*Directions for this task*
Please repeat the lines below exactly. Begin with the line containing "run_read cs s" and go on through the line containing "alert d s).1".
- - -
(* ===== verification/SourceModeProps.v ===== *)
(** * SourceModeProps: a flip to native-only is backed by parity *)
From S2P Require Import Prelude PyFloat SourceMode.
Local Open Scope Z_scope.

(** ** Reads as the engines make them *)
Section reads.
Context {E V : Type} (threshold : float) (p : V → V → list difference).

(** The parity check records each difference it finds. *)
Definition log_differences (now : Z) (ns engine : string) (ds : list difference) (s : sm_db) : sm_db :=
  foldl (λ s d, (record_divergence threshold now ns engine true d s).1) s ds.
Definition parity_check (now : Z) (ns engine : string) (a b : V) : io sm_db E () := λ s, (log_differences now ns engine (p a b) s, Ok ()).
(** What each system answers, if it does. *)
Definition read (up : bool) (now : Z) (ns engine function : string) (native external : result E V) (s : sm_db)
    : sm_db * result E (option V) :=
  let '(s, m) := resolve up now ns engine function s in
  read_through m (λ s, (s, native)) (λ s, (s, external)) (parity_check now ns engine) s.

(** A comparison that took place: when, whose, and the two answers. *)
Record comparison := Comparison { cp_at : Z; cp_namespace : string; cp_engine : string; cp_native : V; cp_external : V }.
Definition compared (now : Z) (ns engine function : string) (native external : result E V) (s : sm_db) : list comparison :=
  match (resolve true now ns engine function s).2, native, external with
  | both, Ok a, Ok b => [Comparison now ns engine a b]
  | _, _, _ => []
  end.

(** Any history: reads of any function, differences recorded by others, and
    whatever else leaves the log alone (configuration, flips, heartbeats). *)
Inductive sm_run : list comparison → sm_db → Prop :=
  | run_start s : sm_run [] s
  | run_read cs s up now ns engine function native external :
      sm_run cs s → sm_run (compared now ns engine function native external s ++ cs)
                      (read up now ns engine function native external s).1
  | run_record cs s now ns engine alert d : sm_run cs s → sm_run cs (record_divergence threshold now ns engine alert d s).1
  | run_other cs s s' : sm_run cs s → divergence_log s' = divergence_log s → sm_run cs s'.

Lemma log_differences_log now ns engine ds s : ∃ rows,
  divergence_log (log_differences now ns engine ds s) = divergence_log s ++ rows ∧ length rows = length ds ∧
  Forall (λ d, dv_namespace d = ns ∧ dv_engine d = engine ∧ dv_detected_at d = now) rows ∧
  source_mode_config (log_differences now ns engine ds s) = source_mode_config s.
Proof.
  revert s; induction ds as [|d ds IH]; intros s.
  - exists []. by rewrite app_nil_r.
  - destruct (IH (record_divergence threshold now ns engine true d s).1) as (rows & H1 & H2 & H3 & H4).
    eexists (_ :: rows). split_and!.
    + unfold log_differences in *. cbn [foldl]. rewrite H1. cbn [record_divergence fst divergence_log]. by rewrite <- app_assoc.
    + cbn. by rewrite H2.
    + by constructor.
    + unfold log_differences in *. cbn [foldl]. by rewrite H4.
Qed.

Lemma resolve_log up now ns engine function s :
  divergence_log (resolve up now ns engine function s).1 = divergence_log s ∧
  source_mode_config (resolve up now ns engine function s).1 = source_mode_config s ∧
  (resolve up now ns engine function s).2 = (resolve true now ns engine function s).2.
Proof.
  unfold resolve. destruct (source_mode_config s !! _) as [text|]; [|done]. destruct (mode_of text) as [[]|]; try done.
  cbn [fst snd]. unfold record_comparison_heartbeat. destruct up; [|done].
  destruct (source_mode_heartbeat s !! _) as [[t n]|]; [|done]. by destruct (_ <? _).
Qed.

(** A read compares exactly in mode [both], when both systems answer. *)
Lemma read_log up now ns engine function native external s : ∃ rows,
  divergence_log (read up now ns engine function native external s).1 = divergence_log s ++ rows ∧
  match compared now ns engine function native external s with
  | [] => rows = []
  | c :: cs => cs = [] ∧ length rows = length (p (cp_native c) (cp_external c)) ∧
      Forall (λ d, dv_namespace d = cp_namespace c ∧ dv_engine d = cp_engine c ∧ dv_detected_at d = cp_at c) rows
  end.
Proof.
  unfold read, compared. destruct (resolve_log up now ns engine function s) as (Hl & _ & Hm).
  destruct (resolve up now ns engine function s) as [s1 m]. cbn [fst snd] in *. rewrite <- Hm, <- Hl.
  destruct m; unfold read_through; cbn.
  - exists []. rewrite app_nil_r. split; [|by destruct native, external]. by destruct external.
  - destruct native as [a|]; cbn; [|exists []; by rewrite app_nil_r].
    destruct external as [b|]; cbn; [|exists []; by rewrite app_nil_r].
    destruct (log_differences_log now ns engine (p a b) s1) as (rows & H1 & H2 & H3 & _). by exists rows.
  - exists []. rewrite app_nil_r. split; [|by destruct native, external]. by destruct native.
Qed.

(** Every comparison that found a difference left its row. *)
Lemma run_logged cs s : sm_run cs s → ∀ c, c ∈ cs → p (cp_native c) (cp_external c) ≠ [] →
  ∃ d, d ∈ divergence_log s ∧ dv_namespace d = cp_namespace c ∧ dv_engine d = cp_engine c ∧ dv_detected_at d = cp_at c.
Proof.
  induction 1 as [s|cs s up now ns engine function native external _ IH|cs s now ns engine alert d _ IH|cs s s' _ IH Hl]; intros c Hc Hne.
  - by apply not_elem_of_nil in Hc.
  - destruct (read_log up now ns engine function native external s) as (rows & -> & Hrows).
    apply elem_of_app in Hc as [Hc|Hc].
    + destruct (compared _ _ _ _ _ _ s) as [|c0 cs0]; [by apply not_elem_of_nil in Hc|]. destruct Hrows as (-> & Hlen & Hf).
      apply list_elem_of_singleton in Hc as ->. destruct rows as [|d rows].
      { exfalso. apply Hne. by destruct (p _ _). }
      apply Forall_cons in Hf as [Hd _]. exists d. split; [|done]. apply elem_of_app. right. left.
    + destruct (IH c Hc Hne) as (d & Hd & Hd'). exists d. split; [|done]. apply elem_of_app. by left.
  - destruct (IH c Hc Hne) as (d' & Hd & Hd'). exists d'. split; [|done]. cbn [record_divergence fst divergence_log].
    apply elem_of_app. by left.
  - destruct (IH c Hc Hne) as (d & Hd & Hd'). exists d. by rewrite Hl.
Qed.
End reads.

(** ** The gate *)
Lemma window_rows_elem now window ns engine s d : d ∈ divergence_log s →
  dv_namespace d = ns → dv_engine d = engine → now - window ≤ dv_detected_at d → d ∈ window_rows now window ns engine s.
Proof.
  intros Hd Hns Hen Ht. apply list_elem_of_In, filter_In. split; [by apply list_elem_of_In|].
  unfold in_window. rewrite Hns, Hen, !String.eqb_refl. cbn [andb]. by apply Z.leb_le.
Qed.
Lemma flip_blocked_spec now window ns engine s :
  flip_blocked now window ns engine s = true ↔
  ∃ d, d ∈ divergence_log s ∧ dv_namespace d = ns ∧ dv_engine d = engine ∧ now - window ≤ dv_detected_at d.
Proof.
  unfold flip_blocked. rewrite Z.ltb_lt. split.
  - intros H. destruct (window_rows now window ns engine s) as [|d l] eqn:E; [simpl in H; lia|].
    assert (d ∈ window_rows now window ns engine s) as Hd by (rewrite E; left).
    apply list_elem_of_In, filter_In in Hd as [Hd Hw]. exists d. split; [by apply list_elem_of_In|].
    unfold in_window in Hw. apply andb_true_iff in Hw as [[H1%String.eqb_eq H2%String.eqb_eq]%andb_true_iff H3%Z.leb_le]. done.
  - intros (d & Hd & Hns & Hen & Ht). pose proof (window_rows_elem now window ns engine s d Hd Hns Hen Ht) as Hin.
    destruct (window_rows now window ns engine s); [by apply not_elem_of_nil in Hin|]. cbn [length]. lia.
Qed.

Lemma resolve_flipped ns engine function s up now : source_mode_config s !! (ns, engine, function) = Some "nce"%string →
  resolve up now ns engine function s = (s, nce).
Proof. intros H. unfold resolve. by rewrite H. Qed.

(** C40: A flip to native-only is backed by parity.  Take any history in which
    every function's reads go through the dispatch, each read with its comparison one
    step, with any parity check; other transactions may change the configuration and
    add divergences between the flip's check and its write.  A flip succeeds exactly
    when its check finds no divergence in the engine's window; then the parity check
    had found nothing in any of the engine's comparisons in the window until then (how
    much that says is up to the parity check, see [missing_nameless_account_unseen],
    and there may have been none, see [flips_uncompared]).  The function's mode becomes
    native-only, whatever it was, and no other function's changes; and in the state
    left its reads answer from the native reader alone, without a comparison, and its
    writes reach the native writer alone.  A refused flip changes nothing; the window held a
    divergence, and the count it names is positive while the window still does. *)
Theorem flip_backed_by_parity {E V} threshold (p : V → V → list difference) cs s now now_count window ns engine function other :
  sm_run (E := E) threshold p cs s →
  (∀ s, ∃ rows, divergence_log (other s) = divergence_log s ++ rows) →
  let '(s', r) := flip_function now now_count window ns engine function other s in
  match r with
  | Flipped f =>
      f = function ∧ flip_blocked now window ns engine s = false ∧
      source_mode_config s' !! (ns, engine, function) = Some "nce"%string ∧
      (∀ c, c ∈ cs → cp_namespace c = ns → cp_engine c = engine → now - window ≤ cp_at c → p (cp_native c) (cp_external c) = []) ∧
      (∀ key, key ≠ (ns, engine, function) → source_mode_config s' !! key = source_mode_config (other s) !! key) ∧
      (∀ up t, resolve up t ns engine function s' = (s', nce)) ∧
      (∀ up t (native external : result E V),
         read threshold p up t ns engine function native external s' = (s', Some <$> native)) ∧
      (∀ W (w : W) (native external : io W E V),
         write_route nce native external w = let '(w', a) := native w in (w', (λ a, (Some a, None)) <$> a))
  | Refused n =>
      s' = other s ∧
      ∃ d, d ∈ divergence_log s ∧ dv_namespace d = ns ∧ dv_engine d = engine ∧ now - window ≤ dv_detected_at d ∧
        (now_count - window ≤ dv_detected_at d → 0 < n)
  end.
Proof.
  intros Hrun Hother. unfold flip_function. destruct (flip_blocked now window ns engine s) eqn:Hb.
  - apply flip_blocked_spec in Hb as (d & Hd & Hns & Hen & Ht). split; [done|]. exists d. split_and!; [done..|].
    intros Ht'. destruct (Hother s) as [rows Hrows].
    assert (d ∈ window_rows now_count window ns engine (other s)) as Hin.
    { apply window_rows_elem; [rewrite Hrows; apply elem_of_app; by left|done..]. }
    destruct (window_rows now_count window ns engine (other s)); [by apply not_elem_of_nil in Hin|]. cbn [length]. lia.
  - split_and!; [done|done|cbn [source_mode_config]; by rewrite lookup_insert_eq| | | | |].
    + intros c Hc Hns Hen Ht. destruct (p (cp_native c) (cp_external c)) as [|df ds] eqn:Hne; [done|].
      destruct (run_logged threshold p cs s Hrun c Hc) as (d & Hd & H1 & H2 & H3); [by rewrite Hne|].
      assert (flip_blocked now window ns engine s = true); [|congruence].
      apply flip_blocked_spec. exists d. split_and!; [done|congruence..|lia].
    + intros key Hkey. cbn [source_mode_config]. by rewrite lookup_insert_ne by congruence.
    + intros up t. apply resolve_flipped. cbn [source_mode_config]. by rewrite lookup_insert_eq.
    + intros up t native external. unfold read. rewrite resolve_flipped by (cbn [source_mode_config]; by rewrite lookup_insert_eq).
      by destruct native.
    + intros W w native external. unfold write_route; cbn. unfold mbind, io_bind, when_; cbn. unfold mbind, io_bind.
      destruct (native w) as [w' [a|e]]; reflexivity.
Qed.


(** ** A namespace that compares its customers *)
Definition demo_p (a b : string) : list difference := log_sales_divergence "account:7" "name" (Some a) (Some b).
Lemma demo_p_differs a b : demo_p a b = [] → a = b.
Proof. unfold demo_p, log_sales_divergence. case_bool_decide; [congruence|done]. Qed.
Definition demo_key : string * string * string := ("acme", "sales", "list_customers")%string.
Definition demo_both : sm_db := SmDb {[demo_key := "both"%string]} [] ∅.
Definition demo_read (now : Z) (a b : string) (s : sm_db) : sm_db :=
  (read (E := ()) (of_Z 0) demo_p true now "acme" "sales" "list_customers" (Ok a) (Ok b) s).1.
Definition demo_agreed : sm_db := demo_read 60 "Beta" "Beta" demo_both.
Definition demo_agreed_cs : list (comparison (V := string)) := [Comparison 60 "acme" "sales" "Beta" "Beta"]%string.
Lemma demo_agreed_run : sm_run (E := ()) (of_Z 0) demo_p demo_agreed_cs demo_agreed.
Proof.
  apply (run_read (E := ()) (of_Z 0) demo_p [] demo_both true 60 "acme" "sales" "list_customers" (Ok "Beta"%string) (Ok "Beta"%string)).
  apply run_start.
Qed.

Lemma flip_backed_by_parity_witness :
  let '(s', r) := flip_function 100 100 _DEFAULT_WINDOW "acme" "sales" "list_customers" id demo_agreed in
  r = Flipped "list_customers" ∧ source_mode_config s' !! demo_key = Some "nce"%string ∧
  ∀ c, c ∈ demo_agreed_cs → cp_native c = cp_external c.
Proof.
  pose proof (flip_backed_by_parity (E := ()) (of_Z 0) demo_p demo_agreed_cs demo_agreed 100 100 _DEFAULT_WINDOW "acme" "sales"
    "list_customers" id demo_agreed_run (λ s, ex_intro _ [] (eq_sym (app_nil_r _)))) as H.
  assert (flip_function 100 100 _DEFAULT_WINDOW "acme" "sales" "list_customers" id demo_agreed =
    ((flip_function 100 100 _DEFAULT_WINDOW "acme" "sales" "list_customers" id demo_agreed).1, Flipped "list_customers")) as E
    by (vm_compute; reflexivity).
  rewrite E in H |- *. destruct H as (_ & _ & _ & Hc & _). split; [reflexivity|]. split; [vm_compute; reflexivity|].
  intros c Hin. apply demo_p_differs, Hc; [exact Hin|..]; apply list_elem_of_singleton in Hin; subst c; vm_compute; congruence.
Defined.

(** A difference within the week blocks the flip; after it the window is clean again. *)
Example difference_blocks :
  (flip_function 200 200 _DEFAULT_WINDOW "acme" "sales" "list_customers" id (demo_read 60 "Beta" "Gamma" demo_both)).2 = Refused 1.
Proof. vm_compute. reflexivity. Qed.
Example difference_expires :
  (flip_function (_DEFAULT_WINDOW + 61) (_DEFAULT_WINDOW + 61) _DEFAULT_WINDOW "acme" "sales" "list_customers" id (demo_read 60 "Beta" "Gamma" demo_both)).2
  = Flipped "list_customers".
Proof. vm_compute. reflexivity. Qed.

(** A flip needs neither the mode [both] nor any comparison: a function that was
    never configured, hence external only, flips at once. *)
Example flips_uncompared :
  (flip_function 100 100 _DEFAULT_WINDOW "acme" "sales" "get_margin" id (SmDb ∅ [] ∅)).2 = Flipped "get_margin".
Proof. vm_compute. reflexivity. Qed.

(** The heartbeat is recorded before the readers run: with an external system that
    never answers nothing is compared, and the comparison still looks fresh. *)
Example heartbeat_without_comparison :
  let s := (read (of_Z 0) demo_p true 100 "acme" "sales" "list_customers" (Ok "Beta"%string) (Err tt) demo_both).1 in
  compared 100 "acme" "sales" "list_customers" (Ok "Beta"%string) (Err (E := ()) tt) demo_both = [] ∧
  st_heartbeat_stale (flip_status (of_Z 0) 200 _DEFAULT_WINDOW "acme" "sales" None 100 0 s) = false ∧
  (flip_function 200 200 _DEFAULT_WINDOW "acme" "sales" "list_customers" id s).2 = Flipped "list_customers".
Proof. vm_compute. done. Qed.

(** The customer list's parity check finds nothing when the native system lacks an
    account without a name, nor when it has an account the external system lacks. *)
Example missing_nameless_account_unseen :
  list_customers_parity [] [Customer (Some "7"%string) None (Some "Oslo"%string)] = [].
Proof. vm_compute. reflexivity. Qed.
Example native_only_account_unseen :
  list_customers_parity [Customer (Some "8"%string) (Some "Beta"%string) None] [] = [].
Proof. vm_compute. reflexivity. Qed.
- - -
*Task result*
  | run_read cs s up now ns engine function native external :
      sm_run cs s → sm_run (compared now ns engine function native external s ++ cs)
                      (read up now ns engine function native external s).1
  | run_record cs s now ns engine alert d : sm_run cs s → sm_run cs (record_divergence threshold now ns engine alert d s).1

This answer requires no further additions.